AGI - Mugi, Ichigo e Luena, tre leonesse dello zoo di Tokyo, sono morte per il caldo. Altri felini sono in cura, e i veterinari sospettano che le cause delle morti siano da ricercare nelle alte temperature e nell'elevata umidità. Il Giappone ha affrontato l'estate più calda mai registrata lo scorso anno mentre nelle ultime settimane in alcune zone del Paese si sono raggiunti i 40 C, con migliaia di persone ricoverate in ospedale. Dieci dei sedici leoni del Tama zoological park hanno manifestato sintomi come "perdita di appetito e diminuzione dell'attività" da metà luglio. Martedì scorso è morta una femmina di tre anni, venerdì un'altra di 11 anni e domenica la terza di 15 anni.
L'annuncio dello zoo
Lo zoo di Tama ha comunicato che il recinto dei leoni, dove normalmente i visitatori possono spostarsi a bordo di autobus "safari", rimarrà chiuso al pubblico fino a nuovo avviso.
"Secondo il nostro veterinario, la causa dei decessi è probabilmente un colpo di calore", poichè sono stati osservati disidratazione e insufficienza a diversi organi, ha dichiarato la portavoce. "Sebbene i leoni siano generalmente considerati resistenti al caldo, negli ultimi anni i custodi dello zoo hanno intensificato le misure di contrasto per far fronte alle ondate di calore estive in Giappone. Qui il caldo è accompagnato da un'elevata umidità, a differenza del caldo con aria secca in Africa", ha spiegato. La portavoce ha aggiunto che il caldo è "arrivato improvvisamente" quest'estate, dopo la fine della stagione delle piogge a fine luglio. "Stiamo ulteriormente intensificando le misure contro il caldo, spruzzando acqua, migliorando la ventilazione e installando condizionatori d'aria localizzati", ha concluso. Diversi leoni sono ancora in cura, ha aggiunto.
La postizione della Peta
La Peta ha affermato che i leoni "sono nati, hanno vissuto e sono morti in cattività, privati di tutto ciò che rende la vita degna di essere vissuta per un animale selvatico". "Gli zoo non sono rifugi o santuari; esistono per esibire animali a scopo di lucro, non per mettere al primo posto i bisogni degli animali", ha dichiarato la Peta in un comunicato. Tra il 20 e il 26 luglio, quasi 18.600 persone sono state ricoverate in ospedale per colpo di calore, e 45 di loro sono decedute all'arrivo, secondo l'agenzia per la gestione degli incendi e delle emergenze. In Giappone si registrano circa 1.300 decessi all'anno a causa del caldo e l'obiettivo è di dimezzare questo numero entro il 2030. Gli scienziati affermano che il cambiamento climatico di origine antropica sta aumentando la frequenza e l'intensità degli eventi di caldo estremo in Giappone e altrove.

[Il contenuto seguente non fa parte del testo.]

Lemma drain_loop_step fuel i d :
  drain_loop sizes clock (S fuel) i d =
    match drain_exit d i with Some e => Some e | None => drain_loop sizes clock fuel (S i) d end.
Proof. cbn. unfold drain_exit. by repeat case_match. Qed.

Lemma drain_loop_first fuel i d k : (k < fuel)%nat -> is_Some (drain_exit d (i + k)) ->
  exists j e, (i <= j <= i + k)%nat /\ (forall m, (i <= m < j)%nat -> drain_exit d m = None) /\
    drain_exit d j = Some e /\ drain_loop sizes clock fuel i d = Some e.
Proof.
  revert fuel i. induction k as [|k IH]; intros fuel i Hf Hk; (destruct fuel as [|fuel]; [lia|]);
    rewrite drain_loop_step.
  - rewrite Nat.add_0_r in Hk. destruct Hk as [e He]. exists i, e. rewrite He. repeat split; try done; intros; lia.
  - destruct (drain_exit d i) as [e|] eqn:Ei.
    + exists i, e. repeat split; try done; intros; lia.
    + rewrite <-Nat.add_succ_comm in Hk. destruct (IH fuel (S i) ltac:(lia) Hk) as (j & e & Hj & Hb & He & Hl).
      exists j, e. split; [lia|]. split; [|done].
      intros m Hm. destruct (decide (m = i)) as [->|]; [done|]. apply Hb. lia.
Qed.

Lemma drain_exit_None d j : drain_exit d j = None ->
  (clock j < d)%Z /\ exists m, sizes j = Ok m /\ total_pending m <> 0%nat.
Proof.
  unfold drain_exit. destruct (sizes j) as [m|]; [|done].
  destruct (Nat.eqb_spec (total_pending m) 0); [done|]. destruct (Z.leb_spec d (clock j)); [done|]. eauto.
Qed.

Lemma clock_advances start : (start <= clock 0)%Z -> (forall i, clock i + CHECK_INTERVAL <= clock (S i))%Z ->
  forall i, (start + Z.of_nat i * CHECK_INTERVAL <= clock i)%Z.
Proof.
  intros H0 Hs i. induction i as [|i IH]; [lia|]. specialize (Hs i). unfold CHECK_INTERVAL in *. lia.
Qed.

(** The shutdown never waits longer than it is told: with checks at least half a second
    apart, the drain ends after at most [2 * drain_secs + 1] of them, at the first check
    that cannot read the queues, finds them empty, or comes after the deadline, and with
    that outcome. *)
Theorem drain_ends (start drain_secs : Z) :
  (0 < drain_secs)%Z -> (start <= clock 0)%Z -> (forall i, clock i + CHECK_INTERVAL <= clock (S i))%Z ->
  let deadline := (start + drain_secs * 1000000000)%Z in
  exists i e, (i <= 2 * Z.to_nat drain_secs)%nat /\
    (forall j, (j < i)%nat -> (clock j < deadline)%Z /\
       exists m, sizes j = Ok m /\ total_pending m <> 0%nat) /\
    drain_exit deadline i = Some e /\
    drain_queues_before_shutdown sizes clock start drain_secs = Some e.
Proof.
  intros Hd H0 Hs deadline. unfold drain_queues_before_shutdown.
  destruct (Z.eqb_spec drain_secs 0); [lia|]. fold deadline.
  assert (Hlast : is_Some (drain_exit deadline (0 + 2 * Z.to_nat drain_secs))).
  { pose proof (clock_advances start H0 Hs (0 + 2 * Z.to_nat drain_secs)) as Hc. unfold CHECK_INTERVAL in Hc.
    unfold drain_exit. destruct (sizes _) as [m|]; [|done]. destruct (_ =? 0)%nat; [done|].
    destruct (Z.leb_spec deadline (clock (0 + 2 * Z.to_nat drain_secs))) as [|Hlt]; [done|]. subst deadline. lia. }
  destruct (drain_loop_first (drain_fuel drain_secs) 0 deadline (2 * Z.to_nat drain_secs) ltac:(unfold drain_fuel; lia) Hlast)
    as (i & e & Hi & Hb & He & Hl).
  exists i, e. split; [lia|]. split; [|done]. intros j Hj. apply drain_exit_None, Hb. lia.
Qed.
End DrainProps.

(** ** Instances *)

Lemma config_wellformed_witness :
  exists c, runtime_from_env (fun _ => None) (fun _ => None) = Ok (c, []) /\ config_ok c.
Proof.
  eexists. split; [apply default_config|].
  apply (config_wellformed (fun _ => None) (fun _ => None) _ []). apply default_config.
Defined.

(** A login whose polls never get an answer. *)
Definition silent_login : LoginScript :=
  {| ls_client := true; ls_encode := Some;
     ls_qr := Ok {| gq_ret := 0; gq_qrcode := Some "q"; gq_img_content := Some "u"; gq_errmsg := None |};
     ls_replies := fun _ => NetError; ls_save := None |}.

Definition sample_save : SaveScript := {| ss_nonce := repeat 9%N 12; ss_fault := None |}.

Notation sample_resolve := (resolve_token hex_lower Sample.hex_decode Sample.zero_tag Sample.cut_tag).

Definition empty_credentials : Credentials := {| cr_key := Some tt; cr_row := None |}.
Definition seeded : Credentials :=
  (sample_resolve (Some "bot:1") None false None silent_login sample_save empty_credentials).2.

Lemma token_survives_restart_witness :
  sample_resolve (Some "bot:1") None false None silent_login sample_save empty_credentials
    = (Ok ("bot:1", ILINK_BASE_URL), seeded) /\
  sample_resolve (Some "bot:2") (Some "https://other") true None silent_login sample_save seeded
    = (Ok ("bot:1", ILINK_BASE_URL), seeded) /\
  (exists e, sample_resolve (Some "bot:2") (Some "https://other") true None silent_login sample_save
     (under_key None seeded) = (Err e, under_key None seeded)).
Proof.
  assert (H : sample_resolve (Some "bot:1") None false None silent_login sample_save empty_credentials
    = (Ok ("bot:1", ILINK_BASE_URL), seeded)) by (vm_compute; reflexivity).
  split; [exact H|].
  destruct (token_survives_restart hex_lower Sample.hex_decode Sample.zero_tag Sample.cut_tag Sample.sample_codecs
    (Some "bot:1") None false None silent_login sample_save empty_credentials seeded "bot:1" ILINK_BASE_URL
    eq_refl ltac:(repeat constructor) eq_refl eq_refl H (Some "bot:2") (Some "https://other") true None silent_login
    sample_save) as (H1 & H2 & _).
  split; [exact H1|]. apply H2. right. left. by split_and!; [|eexists; vm_compute|].
Defined.

Lemma one_hub_per_database_witness :
  let acquire := acquire_instance_guard (fun _ => Some "/data/hub.db") (fun _ => None) Sqlite in
  let held := {[FileLock "/data/hub.db.lock"]} in
  acquire "sqlite:hub.db" ∅ = (Ok (Some (FileLock "/data/hub.db.lock")), held) /\
  acquire "sqlite:///data/hub.db?mode=rwc" held = (Err CONFLICT, held).
Proof.
  intros acquire held.
  assert (H : acquire "sqlite:hub.db" ∅ = (Ok (Some (FileLock "/data/hub.db.lock")), held))
    by (vm_compute; reflexivity).
  split; [exact H|].
  apply (one_hub_per_database _ _ Sqlite "sqlite:hub.db" "sqlite:///data/hub.db?mode=rwc" ∅ held _ H).
  vm_compute. reflexivity.
Defined.

Lemma drain_ends_witness :
  exists i e, (i <= 4)%nat /\
    drain_queues_before_shutdown (fun i => Ok (if (i <? 3)%nat then {["vt" := 1%nat]} else ∅))
      (fun i => Z.of_nat i * 600000000)%Z 0 2 = Some e /\ e = AllAcknowledged /\ (0 <= i)%nat.
Proof.
  destruct (drain_ends (fun i => Ok (if (i <? 3)%nat then {["vt" := 1%nat]} else ∅))
      (fun i => Z.of_nat i * 600000000)%Z 0 2) as (i & e & Hi & _ & _ & He); [lia|lia| |].
  - intros i. unfold CHECK_INTERVAL. lia.
  - exists i, e. split; [exact Hi|]. split; [exact He|]. vm_compute in He. split; [congruence|lia].
Defined.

La temperatura più alta mai registrata, pari a 41,8 C, è stata rilevata il 5 agosto 2025 a Isesaki, a nord di Tokyo. Negli ultimi anni, a causa del caldo, le autorità hanno dovuto modificare le date di diversi eventi culturali e sportivi, tra cui il World Cosplay Summit di Nagoya, la cui ultima edizione estiva si è tenuta lo scorso fine settimana.